Range to reproduce from the entries below: the line with "assert (base *", the line with "repeat zcase; unfold", and every line in between. Give them exactly and give nothing else.

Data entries
•••

Definition change_ok (c : change_st) : Prop :=
  is_u16 (hr_base_bpm c) /\ 0 <= hr_base_n c <= HR_BASELINE_MIN_WIN /\
  is_u16 (hr_invalid_run c) /\
  0 <= cusum_up c < HR_CUSUM_LIMIT /\ 0 <= cusum_dn c < HR_CUSUM_LIMIT.

#[export] Instance change_ok_dec c : Decision (change_ok c).
Proof. unfold change_ok. apply _. Defined.

(** Learned, with the accumulators at rest. *)
Definition armed (base : Z) : change_st := mkchange base HR_BASELINE_MIN_WIN 0 0 0.

Definition is_event (t : smart_helmet_trend_flag_t) : bool :=
  bool_decide (t = smart_helmet_trend_rising \/ t = smart_helmet_trend_falling).

(** * Invariant *)
Lemma cusum_add_eq s t :
  0 <= s < HR_CUSUM_LIMIT -> -200000 <= t <= 200000 ->
  cusum_add s t = Z.min 65535 (Z.max 0 (s + t)).
Proof.
  unfold HR_CUSUM_LIMIT, cusum_add. intros. rewrite i32_small by rlia. cbv zeta. repeat zcase; lia.
Qed.

Lemma cusum_slack_range `{HelmetConfig} base :
  is_u16 base -> HR_CUSUM_SLACK_PCT <= 100 ->
  HR_CUSUM_SLACK_BPM <= cusum_slack base <= 65535.
Proof.
  unfold is_u16, cusum_slack, HR_CUSUM_SLACK_BPM. intros Hb Hp. destruct (Z.ltb_spec 0 HR_CUSUM_SLACK_PCT); [| lia].
  cbv zeta. rewrite Z.quot_div_nonneg by nia.
  assert (base * HR_CUSUM_SLACK_PCT / 100 <= 65535) 
    by (apply Z.div_le_upper_bound; [lia |]; rewrite (Z.mul_comm 100); apply Z.mul_le_mono_nonneg; lia).
  unfold HR_CUSUM_SLACK_BPM. zcase; lia.
Qed.

Lemma change_detect_ok slack dev bpm c :
  change_ok c -> is_u16 bpm -> 0 <= slack <= 65535 -> dev = bpm - hr_base_bpm c ->
  let '(c', _) := change_detect slack dev bpm c in
  change_ok c' /\ hr_base_n c' = hr_base_n c /\ hr_invalid_run c' = hr_invalid_run c.
Proof.
  intros (Hb & Hn & Hr & Hu & Hd) Hbpm Hs ->. unfold change_detect.
  rewrite (cusum_add_eq (cusum_up c)), (cusum_add_eq (cusum_dn c)) by (done || rlia).
  unfold HR_CUSUM_LIMIT in *.
  repeat zcase; unfold change_ok, HR_CUSUM_LIMIT; cbn; (split; [| done]).
  1, 2: split_and!; (done || lia).
  pose proof (ema_between (hr_base_bpm c) bpm HR_BASELINE_ALPHA_Q8 ltac:(vdec)).
  rewrite u16_small by rlia. split_and!; (done || rlia).
Qed.

Lemma shUpdateHrChange_ok `{HelmetConfig} v b c o :
  HR_CUSUM_SLACK_PCT <= 100 -> change_ok c -> is_u16 b -> change_ok (fst (shUpdateHrChange v b c o)).
Proof.
  intros Hpct Hc Hb. pose proof Hc as (Hbase & Hn & Hr & Hu & Hd). unfold shUpdateHrChange.
  destruct ENABLE_HR_CUSUM; [| done]. destruct (negb v || (b =? 0)).
  - unfold change_invalid. destruct (0 <? HR_BASELINE_STALE_WIN); [| done]. cbn.
    assert (is_u16 (if hr_invalid_run c <? 65535 then u16 (hr_invalid_run c + 1) else hr_invalid_run c))
      by (zcase; [apply u16_range | done]).
    destruct (_ <=? _); cbn; unfold change_ok; cbn; split_and!; (done || vdec || lia).
  - unfold change_valid. set (c1 := if 0 <? HR_BASELINE_STALE_WIN then _ else c).
    assert (change_ok c1) as Hc1
      by (unfold c1; destruct (0 <? _); [unfold change_ok; cbn; split_and!; (done || vdec || lia) | done]).
    set (c2 := if hr_base_bpm c1 =? 0 then _ else c1).
    assert (change_ok c2) as Hc2
      by (unfold c2; destruct (_ =? _); [destruct Hc1 as (? & ? & ? & ? & ?); unfold change_ok; cbn; split_and!; (done || lia) | done]).
    clearbody c2. clear c1 Hc1. pose proof Hc2 as (Hbase2 & Hn2 & Hr2 & Hu2 & Hd2).
    pose proof (cusum_slack_range (hr_base_bpm c2) Hbase2 Hpct) as Hs.
    change HR_CUSUM_SLACK_BPM with 3 in Hs.
    destruct (Z.ltb_spec (hr_base_n c2) HR_BASELINE_MIN_WIN); cbn.
    + pose proof (ema_between (hr_base_bpm c2) b 64 ltac:(lia)). unfold change_ok, HR_BASELINE_MIN_WIN, HR_CUSUM_LIMIT in *. cbn.
      rewrite u8_small, u16_small by rlia. split_and!; (done || rlia).
    + assert (0 <= cusum_slack (hr_base_bpm c2) <= 65535) as Hs' by lia.
      pose proof (change_detect_ok _ (b - hr_base_bpm c2) b c2 Hc2 Hb Hs' eq_refl) as Hdet.
      destruct (change_detect _ _ _ _) as [c3 chg]. cbn. by destruct Hdet.
Qed.

(** * Runs *)
Lemma change_run_inv `{HelmetConfig} (P : change_st -> change_out -> Prop) (Q : bool * Z -> Prop) ws c o :
  P c o -> Forall Q ws ->
  (forall v b c o, Q (v, b) -> P c o -> let '(c', o') := shUpdateHrChange v b c o in P c' o') ->
  let '(fs, (c', o')) := change_run ws c o in
  P c' o' /\ Forall (fun f => exists c o, P c o /\ hr_change o = f) fs.
Proof.
  intros HP HQ Hstep. revert c o HP. induction HQ as [| [v b] ws Hvb HQ IH]; intros c o HP; cbn [change_run];
    [by split |].
  specialize (Hstep v b c o Hvb HP) as Hs. destruct (shUpdateHrChange v b c o) as [c1 o1].
  specialize (IH c1 o1 Hs). destruct (change_run ws c1 o1) as [fs [c' o']].
  destruct IH as [HP' Hfs]. split; [done |]. constructor; eauto.
Qed.

(** The detector cannot overflow or stick: whatever windows it
    is given, both accumulators stay below the alarm limit between windows
    (so the saturation at 65535 and the narrowing casts never act), the
    learning counter stays within its bound, and the reported accumulators are the real ones. *)
Theorem change_bounded `{HelmetConfig} ws c o :
  HR_CUSUM_SLACK_PCT <= 100 -> change_ok c -> Forall (fun w => is_u16 (snd w)) ws ->
  let '(_, (c', o')) := change_run ws c o in
  change_ok c' /\
  (ENABLE_HR_CUSUM = true -> ws <> [] ->
    hr_cusum_up o' = cusum_up c' /\ hr_cusum_dn o' = cusum_dn c' /\ hr_baseline_bpm o' = hr_base_bpm c').
Proof.
  intros Hpct Hc Hws.
  assert (forall ws c o, change_ok c -> Forall (fun w => is_u16 (snd w)) ws ->
    (ENABLE_HR_CUSUM = true -> ws = [] -> hr_cusum_up o = cusum_up c /\
      hr_cusum_dn o = cusum_dn c /\ hr_baseline_bpm o = hr_base_bpm c) ->
    let '(_, (c', o')) := change_run ws c o in
    change_ok c' /\ (ENABLE_HR_CUSUM = true -> hr_cusum_up o' = cusum_up c' /\
      hr_cusum_dn o' = cusum_dn c' /\ hr_baseline_bpm o' = hr_base_bpm c')) as Hrun.
  { clear c o Hc ws Hws. induction ws as [| [v b] ws IH]; intros c o Hc Hws He; cbn [change_run]; [auto |].
    inversion Hws as [| ? ? Hb Hws']; subst. cbn in Hb.
    pose proof (shUpdateHrChange_ok v b c o Hpct Hc Hb) as Hc1.
    destruct (shUpdateHrChange v b c o) as [c1 o1] eqn:E. cbn [fst] in Hc1.
    specialize (IH c1 o1 Hc1 Hws'). destruct (change_run ws c1 o1) as [fs [c' o']]. apply IH.
    intros Hen _. destruct Hc1 as (_ & _ & _ & Hu & Hd). unfold HR_CUSUM_LIMIT in *.
    unfold shUpdateHrChange, change_invalid, change_valid in E. rewrite Hen in E.
    repeat match type of E with context [let '(_, _) := ?t in _] => destruct t end.
    destruct (_ || _); injection E as <- <-; cbn; rewrite !u16_small by rlia; done. }
  destruct ws as [| w ws].
  - cbn. by split.
  - specialize (Hrun (w :: ws) c o Hc Hws ltac:(done)). destruct (change_run _ _ _) as [fs [c' o']].
    destruct Hrun as [? He]. split; [done |]. intros Hen _. by apply He.
Qed.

•••

* **ANSWER SECTION**
  assert (base * HR_CUSUM_SLACK_PCT / 100 <= 65535) 
    by (apply Z.div_le_upper_bound; [lia |]; rewrite (Z.mul_comm 100); apply Z.mul_le_mono_nonneg; lia).
  unfold HR_CUSUM_SLACK_BPM. zcase; lia.
Qed.

Lemma change_detect_ok slack dev bpm c :
  change_ok c -> is_u16 bpm -> 0 <= slack <= 65535 -> dev = bpm - hr_base_bpm c ->
  let '(c', _) := change_detect slack dev bpm c in
  change_ok c' /\ hr_base_n c' = hr_base_n c /\ hr_invalid_run c' = hr_invalid_run c.
Proof.
  intros (Hb & Hn & Hr & Hu & Hd) Hbpm Hs ->. unfold change_detect.
  rewrite (cusum_add_eq (cusum_up c)), (cusum_add_eq (cusum_dn c)) by (done || rlia).
  unfold HR_CUSUM_LIMIT in *.
  repeat zcase; unfold change_ok, HR_CUSUM_LIMIT; cbn; (split; [| done]).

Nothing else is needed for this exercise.